Suicide. Homicide which is one they chose death at the hands of another. Or undetermined, that if you can't tell which it is or what it is, you indicate undetermined.

And here you learn that Dr. Andrew Baker and Dr. Thomas determined among these possible manners of death, it wasn't natural, not accidental, not suicide, not undetermined. It was homicide, death at the hands of another.

But that's not all that Dr. Thomas is going to tell you. She is going to tell you something about the limitations of pathology. That is looking at the tissues of persons after they are deceased in trying to determine whether somebody died as a result of oxygen deficiency.

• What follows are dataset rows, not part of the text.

(** Lines one after the other: what is passed on before the first failure, and
    the failure or the key after the last line. *)
Fixpoint decode_lines (sk : DecapsulationKey) (key : option string) (lines : list string) :
    list string * result UpstreamError (option string) :=
  match lines with
  | [] => ([], Ok key)
  | line :: lines =>
      match sse_line sk key line with
      | Err e => ([], Err e)
      | Ok (key, out) => let '(outs, r) := decode_lines sk key lines in (option_list out ++ outs, r)
      end
  end.

Lemma decode_lines_app sk key l l' :
  decode_lines sk key (l ++ l') =
  match decode_lines sk key l with
  | (outs, Ok key) => ((outs ++ (decode_lines sk key l').1)%list, (decode_lines sk key l').2)
  | (outs, Err e) => (outs, Err e)
  end.
Proof.
  revert key. induction l as [|x l IH]; intros key; cbn; [by destruct (decode_lines sk key l')|].
  destruct (sse_line sk key x) as [[key' out]|e]; [|done]. rewrite IH. destruct (decode_lines sk key' l) as [outs [k|e]]; [|done].
  by rewrite app_assoc.
Qed.

Lemma decode_lines_length sk key l : (length (decode_lines sk key l).1 <= length l)%nat.
Proof.
  revert key. induction l as [|x l IH]; intros key; cbn; [lia|]. destruct (sse_line sk key x) as [[key' out]|e]; cbn; [|lia].
  specialize (IH key'). destruct (decode_lines sk key' l) as [outs r]. cbn in *. rewrite length_app. destruct out; cbn; lia.
Qed.

(** The bytes that arrive, and the failure that ends them, if one does. *)
Fixpoint wire (answers : list (option (result UpstreamError string))) : string * option UpstreamError :=
  match answers with
  | [] => ("", None)
  | None :: rest => wire rest
  | Some (Ok chunk) :: rest => let '(text, e) := wire rest in (chunk +:+ text, e)
  | Some (Err e) :: _ => ("", Some e)
  end.

(** The decryption of a whole text: its lines, and its unfinished last line
    unless the connection failed there. *)
Definition decode_text (sk : DecapsulationKey) (key : option string) (text : string) (failure : option UpstreamError) :
    list string * option UpstreamError :=
  let '(lines, rest) := split_lines text in
  let '(outs, r) := decode_lines sk key (map pop_cr lines ++ match failure with None => [rest] | Some _ => [] end) in
  (outs, match r with Err e => Some e | Ok _ => failure end).

Definition oks (items : list (result UpstreamError string)) : list string := omap ok items.
Definition errors (items : list (result UpstreamError string)) : list UpstreamError :=
  omap (fun i => match i with Err e => Some e | Ok _ => None end) items.

(** What a stream still has to deliver. *)
Definition future (s : ChutesE2eeDecryptingStream) : list string * option UpstreamError :=
  if d_finished s then (d_pending s, None)
  else
    let '(text, failure) := wire (d_inner s) in
    let '(outs, e) := decode_text (d_response_sk s) (stream_key s) (d_buffer s +:+ text) failure in
    (d_pending s ++ outs, e).

Definition with_state (key : option string) (buffer : string) (pending : list string) (s : ChutesE2eeDecryptingStream) :
    ChutesE2eeDecryptingStream :=
  {| d_inner := d_inner s; d_response_sk := d_response_sk s; stream_key := key; d_buffer := buffer;
     d_pending := pending; d_finished := d_finished s |}.
(** ** Shared state and the outside *)

Record Shared (S Env Rng : Type) := {
  env : Env;
  rng : Rng;
  receipts : InMemoryReceiptStoreInner;
  sessions : S;
  disk : World;
}.
Arguments env {S Env Rng}.
Arguments rng {S Env Rng}.
Arguments receipts {S Env Rng}.
Arguments sessions {S Env Rng}.
Arguments disk {S Env Rng}.

(** The backend, the clock and the generator of receipt ids. *)
Class Outside (Sh : Type) : Type := {
  up_prepare : UpstreamRequest -> Sh -> result UpstreamError PreparedUpstreamRequest;
  up_forward : PreparedUpstreamRequest -> UpstreamVerifiedEvent -> Sh -> result UpstreamError UpstreamResponse * Sh;
  up_forward_stream :
    PreparedUpstreamRequest -> UpstreamVerifiedEvent -> Sh -> result UpstreamError UpstreamStreamResponse * Sh;
  now_secs : Sh -> Z * Sh;
  random_id : Sh -> string * Sh;
}.

Inductive Action :=
| AVerify (request : UpstreamVerificationRequest) (event : UpstreamVerifiedEvent)
| AInvalidate (request : UpstreamVerificationRequest)
| AForward (prepared : PreparedUpstreamRequest) (event : UpstreamVerifiedEvent) (failed : option UpstreamError).

Section Forward.
Context `{Digest} `{Crypto} `{CurveLibs} `{SerdeJson} `{KeyProvider}.
Context {V S Env : Type} `{SessionStoreOps S}.
Context `{UpstreamVerifier V (Shared S Env Rng)} `{!Outside (Shared S Env Rng)}.
Context (svc : AciService V).

Record State := { shared : Shared S Env Rng; trace : list Action }.

Definition Svc (A : Type) : Type := State -> result ServiceError A * State.

#[export] Instance svc_ret : MRet Svc := fun A a s => (Ok a, s).
#[export] Instance svc_bind : MBind Svc := fun A B f m s =>
  match m s with
  | (Ok a, s') => f a s'
  | (Err e, s') => (Err e, s')
  end.

Definition svc_lift {A} (r : result ServiceError A) : Svc A := fun s => (r, s).

Definition with_shared (s : State) (sh : Shared S Env Rng) : State := {| shared := sh; trace := trace s |}.
Definition did (a : Action) (s : State) : State := {| shared := shared s; trace := trace s ++ [a] |}.

Definition read_clock : Svc Z := fun s => let '(t, sh) := now_secs (shared s) in (Ok t, with_shared s sh).

Definition generate_receipt_id : Svc string := fun s =>
  let '(bytes, sh) := random_id (shared s) in (Ok ("rcpt-" +:+ hex_encode bytes), with_shared s sh).

(** Encryption draws from the shared generator. *)
Definition svc_encrypt {A} (m : EncE A) : Svc A := fun s =>
  let sh := shared s in
  let '(r, g) := m (rng sh) in
  (map_err ServiceE2ee r,
   with_shared s {| env := env sh; rng := g; receipts := receipts sh; sessions := sessions sh; disk := disk sh |}).

(** A step of the receipt builder. *)
Definition svc_build {A} (m : Build A) (b : ReceiptBuilder) : Svc (A * ReceiptBuilder) := fun s =>
  match m b with
  | (Ok a, b') => (Ok (a, b'), s)
  | (Err e, _) => (Err (ServiceReceipt e), s)
  end.

(** ** Verification *)

Definition upstream_verification_request (prepared : PreparedUpstreamRequest) (required_ : bool) :
    UpstreamVerificationRequest :=
  {| vr_upstream_name := p_upstream_name prepared; vr_url_origin := p_url_origin prepared;
     vr_model_id := p_model_id prepared; forwarded_body_hash := sha256_hex (req_body (p_request prepared));
     vr_required := required_ |}.

Definition required_or_default (o : option bool) : bool :=
  match o with Some b => b | None => upstream_required_default (config svc) end.

Definition invalidate_upstream_event (prepared : PreparedUpstreamRequest) (required_ : option bool) : Svc unit := fun s =>
  match upstream_verifier svc with
  | None => (Ok tt, s)
  | Some verifier =>
      let request := upstream_verification_request prepared (required_or_default required_) in
      (Ok tt, did (AInvalidate request) (with_shared s (ver_invalidate verifier request (shared s))))
  end.

Definition with_required (event : UpstreamVerifiedEvent) (b : bool) : UpstreamVerifiedEvent :=
  {| upstream_name := upstream_name event; provider_type := provider_type event; model_id := model_id event;
     url_origin := url_origin event; verifier_id := verifier_id event; uv_result := uv_result event; required := b;
     reason := reason event; evidence := evidence event; channel_bindings := channel_bindings event;
     provider_claims := provider_claims event |}.

(** The event the verifier supplies, if there is one. *)
Definition consult_verifier (prepared : PreparedUpstreamRequest) (required_ : bool) :
    Svc (option UpstreamVerifiedEvent) := fun s =>
  match upstream_verifier svc with
  | None => (Ok None, s)
  | Some verifier =>
      let request := upstream_verification_request prepared required_ in
      let '(event, sh) := ver_verify verifier request (shared s) in
      (Ok (Some event), did (AVerify request event) (with_shared s sh))
  end.

Definition no_verifier_event (prepared : PreparedUpstreamRequest) (required_ : bool) : UpstreamVerifiedEvent :=
  {| upstream_name := p_upstream_name prepared; provider_type := None; model_id := p_model_id prepared;
     url_origin := p_url_origin prepared; verifier_id := "none"; uv_result := Failed; required := required_;
     reason := Some "no upstream verifier configured"; evidence := None; channel_bindings := [];
     provider_claims := None |}.

(** The event to record and the fail-closed gate, before any upstream IO. *)
Definition gate_upstream_event (prepared : PreparedUpstreamRequest) (required_ : bool)
    (supplied : option UpstreamVerifiedEvent) : result ServiceError UpstreamVerifiedEvent :=
  let supplied := (fun event => with_required event required_) <$> supplied in
  let event := match supplied with Some event => event | None => no_verifier_event prepared required_ end in
  if required_ then
    match supplied with
    | None => Err (UpstreamVerification NoVerifierResult)
    | Some _ =>
        match uv_result event with
        | Verified => Ok event
        | Failed =>
            let why := match reason event with Some r => r | None => "upstream verification failed" end in
            Err (UpstreamVerification (VerifierFailed why))
        end
    end
  else Ok event.

Definition recorded_upstream_event (prepared : PreparedUpstreamRequest) (required_ : option bool)
    (supplied : option UpstreamVerifiedEvent) : Svc UpstreamVerifiedEvent :=
  let required_ := required_or_default required_ in
  supplied ← (match supplied with
              | Some event => mret (Some event)
              | None => consult_verifier prepared required_
              end);
  svc_lift (gate_upstream_event prepared required_ supplied).

Definition refresh_upstream_event (prepared : PreparedUpstreamRequest) (required_ : option bool) :
    Svc UpstreamVerifiedEvent :=
  let required_ := required_or_default required_ in
  _ ← invalidate_upstream_event prepared (Some required_);
  recorded_upstream_event prepared (Some required_) None.

Definition upstream_required_for_prepared (prepared : PreparedUpstreamRequest) (requested : option bool) : option bool :=
  match p_is_tee prepared with Some false => Some false | _ => requested end.

Definition failure {R} (r : result UpstreamError R) : option UpstreamError :=
  match r with Ok _ => None | Err e => Some e end.

(** One attempt to send: recorded with how it ended. *)
Definition forward_step {R} (fwd : PreparedUpstreamRequest -> UpstreamVerifiedEvent -> Shared S Env Rng ->
      result UpstreamError R * Shared S Env Rng)
    (prepared : PreparedUpstreamRequest) (event : UpstreamVerifiedEvent) (s : State) : result UpstreamError R * State :=
  let '(r, sh) := fwd prepared event (shared s) in (r, did (AForward prepared event (failure r)) (with_shared s sh)).

Definition is_mismatch (e : UpstreamError) : bool :=
  match e with ChannelBindingMismatch _ => true | _ => false end.

Section Reverify.
Context {R : Type}.
Context (fwd : PreparedUpstreamRequest -> UpstreamVerifiedEvent -> Shared S Env Rng ->
  result UpstreamError R * Shared S Env Rng).
Context (prepared : PreparedUpstreamRequest) (required_ : option bool) (caller_supplied_event always_invalidate : bool).

(** The loop; [attempts] reverifications remain. *)
Fixpoint reverify_loop (attempts : nat) (event : UpstreamVerifiedEvent) (s : State) :
    ReverifyOutcome R * UpstreamVerifiedEvent * State :=
  match forward_step fwd prepared event s with
  | (Ok response, s) => (Forwarded response, event, s)
  | (Err err, s) =>
      let terminal :=
        let '(_, s) := (if is_mismatch err && (always_invalidate || negb caller_supplied_event)
                        then invalidate_upstream_event prepared required_ s else (Ok tt, s)) in
        (ForwardFailed err, event, s) in
      match attempts with
      | Datatypes.S attempts =>
          if is_mismatch err && negb caller_supplied_event then
            match refresh_upstream_event prepared required_ s with
            | (Ok event, s) => reverify_loop attempts event s
            | (Err e, s) => (RefreshFailed e, event, s)
            end
          else terminal
      | O => terminal
      end
  end.

Definition forward_with_binding_reverify (event : UpstreamVerifiedEvent) (s : State) :
    ReverifyOutcome R * UpstreamVerifiedEvent * State :=
  reverify_loop CHANNEL_BINDING_REVERIFY_ATTEMPTS event s.
End Reverify.

(** ** Attested sessions *)

Definition renew_recorded (id : string) (expires now : Z) : Svc bool := fun s =>
  let sh := shared s in
  let '(renewed, st) := store_renew_session (sessions sh) id expires now in
  (Ok renewed,
   with_shared s {| env := env sh; rng := rng sh; receipts := receipts sh; sessions := st; disk := disk sh |}).

Definition persist_session (id : string) (session : AttestedSession) (now : Z) : Svc string := fun s =>
  let sh := shared s in
  let '(r, st, w) := store_put_session (sessions sh) session now (disk sh) in
  (match r with Ok _ => Ok id | Err e => Err (ServiceSessionStore id e) end,
   with_shared s {| env := env sh; rng := rng sh; receipts := receipts sh; sessions := st; disk := w |}).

There are limitations, because in over half the cases where somebody dies from insufficient from oxygen and you know they died from insufficient oxygen, there are no signs in the body tissues. She will give you example of somebody smothered by a pillow and they died that way. She says you may see nothing in the body tissues. But you know they died from oxygen deficiency because you know how they died.

And here in this case, you will hear that an autopsy, they didn't see any object things in George Floyd's tissues, but she says we have to look at all the evidence and we can see what happened at the scene. And we can see moment by moment that he had all the tell tail signs of a person who is struggling and suffering from not receiving sufficient oxygen. She will say you have to look at all the evidence and we'll show you that objective evidence as we go through.

So, finally, I want to talk to you about some of the evidence that you'll hear. Some of the facts that do not excuse this excessive use of force but you'll hear about them. We'll tell you about them.

For example, you will hear that George Floyd was a big guy. He was over 6 feet tall. Every police conduct witness we bring to you on the stand, every use of force experts will tell you that his size is no excuse for any police abuse.

You are going hear obviously he struggled with drug addiction, that he had high blood pressure. They'll talk about heart disease. And we will tell you about that heart disease that he had.

What you'll learn is that George Floyd lived for years, day in and day out, every day, with all these conditions, until the one day on May 25th, when he entered the 9 minutes and 29 seconds, and that is the only day he didn't survive. That he went into that circle of 9 minutes and 29 seconds is the only day they didn't come out again. You will learn that. It's not an excuse for what happened in the 9 minutes and 29 seconds.

You will hear what happened earlier on the day on May 25th. You will be able to see how the police approached him in his vehicle over the fake $20. You'll be able to see how when they approach this car, came to the window and within seconds, they pulled out their gun, were pointing it at his head and were using the foulest of language.

You'll be able to see them get him out of his car, put him right in the way in the handcuffs. You see them pat him down so that they'll know.